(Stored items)
*** Begin section ***

Lemma tracked_final (st : GenState) :
  1 <= n ->
  Inv x0 y n st -> tracked x0 y n st -> loopCond n st = false ->
  truncation x0 y n (result st).
Proof.
  intros Hn (Hx & _ & _ & Hdone & k0 & Hsh) (T1 & T2) Hc.
  unfold loopCond in Hc. rewrite csd_stripped in Hc.
  apply andb_false_iff in Hc.
  assert (Hstop : done st = true \/ n <= countSignificantDigits (result st)).
  { destruct Hc as [F | F].
    - left. apply negb_false_iff. exact F.
    - right. apply Z.ltb_ge. exact F. }
  clear Hc.
  destruct (emittedDecimalPoint st) eqn:Eem.
  - right. destruct (T2 eq_refl)
      as (k & Eres & [(Er & _ & k' & -> & Hcnt & Hrk) | (_ & _ & Hd & Hcnt & _)]).
    + exists k'. split; [exact Eres |]. split; [exact Hcnt |]. split; [exact Hrk |].
      destruct Hstop as [Hd | Hm].
      * right. rewrite <- Er. exact (Hdone Hd).
      * left. exact Hm.
    + exfalso. rewrite Eres in Hstop. destruct Hstop as [F | F].
      * rewrite Hd in F. discriminate F.
      * lia.
  - destruct Hsh as [(_ & Eres & _) | [(_ & Eres & Er & Hge & _) | (F & _)]];
      [| | rewrite Eem in F; discriminate F].
    + exfalso. specialize (T1 Eres). rewrite Eres in Hstop.
      destruct Hstop as [F | F].
      * rewrite T1 in F. discriminate F.
      * cbn in F. lia.
    + left. split; [exact Hge |]. split; [exact Eres |].
      destruct Hstop as [Hd | Hm].
      * right. rewrite remainderAt_0, <- Er. exact (Hdone Hd).
      * left. exact Hm.
Qed.

End Tracked.
(** The archive again, on a disk that refuses the file of June 2024 and
    takes every other. *)
Definition june_locked : World :=
  mkWorld (get archive) (Ok tt)
    (fun file _ =>
       negb (list_eqb (name file) (lit "wggf-monthly-digest-2024-06.html")))
    home.

Definition two_urls : list str := [data_url 2024 6; data_url 2024 7].

(** The archive again, with a connection that breaks on the request for
    July 2024. *)
Definition flaky : World :=
  world (fun u => if list_eqb u (data_url 2024 7) then Raise ClientError
                  else get archive u).

(** Every request ends on the login page. *)
Definition login_wall : World :=
  world (fun _ => Ok (page AUTH_URL (lit "<html>login</html>"))).

End Sample.

(* ===================================================================== *)
(** * Facts about the string operations *)
(* ===================================================================== *)

Section StringFacts.

Lemma startswith_cons (a c : Z) (p s : str) :
  startswith (a :: p) (c :: s) = (a =? c) && startswith p s.
Proof. reflexivity. Qed.

Lemma startswith_app (p s : str) : startswith p (p ++ s) = true.
Proof.
  induction p as [|a p IH]; simpl; [reflexivity|].
  rewrite Z.eqb_refl, IH. reflexivity.
Qed.

Lemma startswith_spec (p s : str) :
  startswith p s = true <-> exists t, s = p ++ t.
Proof.
  split.
  - revert s. induction p as [|a p IH]; intros s H.
    + exists s. reflexivity.
    + destruct s as [|b s]; simpl in H; [discriminate|].
      apply andb_true_iff in H. destruct H as [Hab Hps].
      apply Z.eqb_eq in Hab. subst b.
      destruct (IH _ Hps) as [t ->]. exists t. reflexivity.
  - intros [t ->]. apply startswith_app.
Qed.

Lemma contains_spec (p s : str) :
  contains p s = true <-> exists a b, s = a ++ p ++ b.
Proof.
  split.
  - induction s as [|c s IH]; simpl; intros H.
    + rewrite orb_false_r in H. apply startswith_spec in H.
      destruct H as [t Ht]. exists [], t. exact Ht.
    + apply orb_true_iff in H. destruct H as [H|H].
      * apply startswith_spec in H. destruct H as [t Ht].
        exists [], t. exact Ht.
      * destruct (IH H) as (a & b & ->). exists (c :: a), b. reflexivity.
  - intros (a & b & ->). induction a as [|c a IH]; simpl.
    + pose proof (startswith_app p b) as Hp.
      destruct (p ++ b); simpl; rewrite Hp; reflexivity.
    + rewrite IH. apply orb_true_r.
Qed.

Lemma len_app {A : Type} (a b : list A) : len (a ++ b) = len a + len b.
Proof. unfold len. rewrite length_app. lia. Qed.

Lemma len_nonneg {A : Type} (a : list A) : 0 <= len a.
Proof. unfold len. lia. Qed.
(** ** Indexed assignment *)

Lemma combine_fst_snd {A B : Type} (l : list (A * B)) :
  combine (map fst l) (map snd l) = l.
Proof.
  induction l as [|[x y] l IH]; simpl; congruence.
Qed.

Lemma diag_indices_cells (n : nat) :
  diag_indices n = [map fst (diag_cells n); map snd (diag_cells n)].
Proof.
  unfold diag_indices, diag_cells. rewrite !map_map. simpl.
  now rewrite map_id.
Qed.

Lemma in_triu_cells (n i j : nat) :
  In (i, j) (triu_cells n) <-> (i < n)%nat /\ (i <= j)%nat /\ (j < n)%nat.
Proof.
  unfold triu_cells. rewrite in_flat_map. split.
  - intros [i' [Hi' Hin]]. apply in_map_iff in Hin.
    destruct Hin as [j' [E Hj']]. inversion E; subst.
    apply in_seq in Hi'. apply in_seq in Hj'. lia.
  - intros (Hi & Hij & Hj). exists i. split.
    + apply in_seq. lia.
    + apply in_map_iff. exists j. split; auto. apply in_seq. lia.
Qed.

Lemma in_diag_cells (n i j : nat) :
  In (i, j) (diag_cells n) <-> (i < n)%nat /\ j = i.
Proof.
  unfold diag_cells. rewrite in_map_iff. split.
  - intros [k [E Hk]]. inversion E; subst. apply in_seq in Hk. lia.
  - intros [Hi ->]. exists i. split; auto. apply in_seq. lia.
Qed.

Lemma forallb_in_bounds (r c : nat) (m : matrix) (cells : list (nat * nat)) :
  is_matrix r c m ->
  (forall p, In p cells -> (fst p < r)%nat /\ (snd p < c)%nat) ->
  forallb (in_bounds m) cells = true.
Proof.
  intros Hm Hc. apply forallb_forall. intros p Hin.
  destruct (Hc p Hin) as [Hi Hj]. unfold in_bounds.
  rewrite (is_matrix_row r c m (fst p) Hm Hi).
  destruct Hm as [Hr _]. rewrite Hr.
  apply andb_true_iff. split; now apply Nat.ltb_lt.
Qed.

(** Inside the array, [m[rows, cols] = x] is the run of assignments of [x]
    to the addressed cells. *)
Lemma setitem2_cells (r c : nat) (m : matrix) (cells : list (nat * nat)) (x : R) :
  is_matrix r c m ->
  (forall p, In p cells -> (fst p < r)%nat /\ (snd p < c)%nat) ->
  setitem2 m [map fst cells; map snd cells] x = Ok (assign m (fill x cells)).
Proof.
  intros Hm Hc. unfold setitem2.
  rewrite !length_map, Nat.eqb_refl. simpl negb. cbv iota.
  rewrite combine_fst_snd.
  now rewrite (forallb_in_bounds r c).
Qed.

Lemma setitem2_arr_cells (r c : nat) (m : matrix) (cells : list (nat * nat))
  (vals : vector) :
  is_matrix r c m ->
  (forall p, In p cells -> (fst p < r)%nat /\ (snd p < c)%nat) ->
  length vals = length cells ->
  setitem2_arr m [map fst cells; map snd cells] vals =
  Ok (assign m (map (fun cv => (fst (fst cv), snd (fst cv), snd cv))
                    (combine cells vals))).
Proof.
  intros Hm Hc Hl. unfold setitem2_arr.
  rewrite !length_map, Nat.eqb_refl. simpl negb. cbv iota.
  rewrite Hl, Nat.eqb_refl. simpl negb. cbv iota.
  rewrite combine_fst_snd.
  now rewrite (forallb_in_bounds r c).
Qed.

Lemma in_fill (x y : R) (cells : list (nat * nat)) (i j : nat) :
  In (i, j, y) (fill x cells) <-> In (i, j) cells /\ y = x.
Proof.
  unfold fill. rewrite in_map_iff. split.
  - intros [[i' j'] [E Hin]]. simpl in E. inversion E; subst. auto.
  - intros [Hin ->]. exists (i, j). auto.
Qed.

Lemma get2_fill_in (r c : nat) (m : matrix) (cells : list (nat * nat))
  (x : R) (i j : nat) :
  is_matrix r c m ->
  (forall p, In p cells -> (fst p < r)%nat /\ (snd p < c)%nat) ->
  In (i, j) cells -> get2 (assign m (fill x cells)) i j = x.
Proof.
  intros Hm Hc Hin.
  destruct (get2_assign r c (fun _ _ => x) (fill x cells) m i j Hm) as [H1 _].
  - intros i' j' y Hy. apply in_fill in Hy. destruct Hy as [Hy ->].
    destruct (Hc _ Hy). auto.
  - apply H1. apply in_fill. auto.
Qed.

Lemma get2_fill_out (r c : nat) (m : matrix) (cells : list (nat * nat))
  (x : R) (i j : nat) :
  is_matrix r c m ->
  (forall p, In p cells -> (fst p < r)%nat /\ (snd p < c)%nat) ->
  ~ In (i, j) cells -> get2 (assign m (fill x cells)) i j = get2 m i j.
Proof.
  intros Hm Hc Hout.
  destruct (get2_assign r c (fun _ _ => x) (fill x cells) m i j Hm) as [_ H2].
  - intros i' j' y Hy. apply in_fill in Hy. destruct Hy as [Hy ->].
    destruct (Hc _ Hy). auto.
  - apply H2. intros y Hy. apply in_fill in Hy. tauto.
Qed.

Lemma triu_cells_bounds (n : nat) (p : nat * nat) :
  In p (triu_cells n) -> (fst p < n)%nat /\ (snd p < n)%nat.
Proof.
  destruct p as [i j]. intros H. apply in_triu_cells in H. simpl. lia.
Qed.

Lemma diag_cells_bounds (n : nat) (p : nat * nat) :
  In p (diag_cells n) -> (fst p < n)%nat /\ (snd p < n)%nat.
Proof.
  destruct p as [i j]. intros H. apply in_diag_cells in H. simpl. lia.
Qed.

Lemma is_matrix_map (r c : nat) (g : R -> R) (m : matrix) :
  is_matrix r c m -> is_matrix r c (map (map g) m).
Proof.
  intros [Hr Hc]. split.
  - now rewrite length_map.
  - apply Forall_forall. intros row Hin. apply in_map_iff in Hin.
    destruct Hin as [row' [<- Hin']]. rewrite length_map.
    rewrite Forall_forall in Hc. now apply Hc.
Qed.

Lemma get2_map (r c : nat) (g : R -> R) (m : matrix) (i j : nat) :
  is_matrix r c m -> (i < r)%nat -> (j < c)%nat ->
  get2 (map (map g) m) i j = g (get2 m i j).
Proof.
  intros Hm Hi Hj. unfold get2.
  change (@nil R) with (map g []) at 1. rewrite map_nth.
  rewrite (nth_indep _ 0 (g 0)).
  - apply map_nth.
  - rewrite length_map. now rewrite (is_matrix_row r c m i).
Qed.

(** ** The E-step in closed form *)

Lemma table_ext (r c : nat) (g h : nat -> nat -> R) :
  (forall i j, (i < r)%nat -> (j < c)%nat -> g i j = h i j) ->
  table r c g = table r c h.
Proof.
  intros E. unfold table. apply map_ext_in. intros i Hi.
  apply map_ext_in. intros j Hj.
  apply in_seq in Hi. apply in_seq in Hj. apply E; lia.
Qed.

Lemma combine_map_same {A B C : Type} (g : A -> B) (h : A -> C) (l : list A) :
  combine (map g l) (map h l) = map (fun x => (g x, h x)) l.
Proof.
  induction l as [|x l IH]; simpl; congruence.
Qed.

Lemma div_rows_table (r c : nat) (g : nat -> nat -> R) :
  div_rows (table r c g) (sum_axis1 (table r c g)) =
  table r c (fun i j => g i j / sum (map (g i) (seq 0 c))).
Proof.
  unfold div_rows, sum_axis1, table.
  rewrite map_map, combine_map_same, map_map.
  apply map_ext. intros i. simpl. now rewrite map_map.
Qed.

Lemma is_matrix_length (r c : nat) (m : matrix) : is_matrix r c m -> length m = r.
Proof. now intros [H _]. Qed.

*** End section ***

Starting from the line containing "induction l as [|x", repeat each line through the end of the entries, exactly.

Exercise result –
  induction l as [|x l IH]; simpl; congruence.
Qed.

Lemma div_rows_table (r c : nat) (g : nat -> nat -> R) :
  div_rows (table r c g) (sum_axis1 (table r c g)) =
  table r c (fun i j => g i j / sum (map (g i) (seq 0 c))).
Proof.
  unfold div_rows, sum_axis1, table.
  rewrite map_map, combine_map_same, map_map.
  apply map_ext. intros i. simpl. now rewrite map_map.
Qed.

Lemma is_matrix_length (r c : nat) (m : matrix) : is_matrix r c m -> length m = r.
Proof. now intros [H _]. Qed.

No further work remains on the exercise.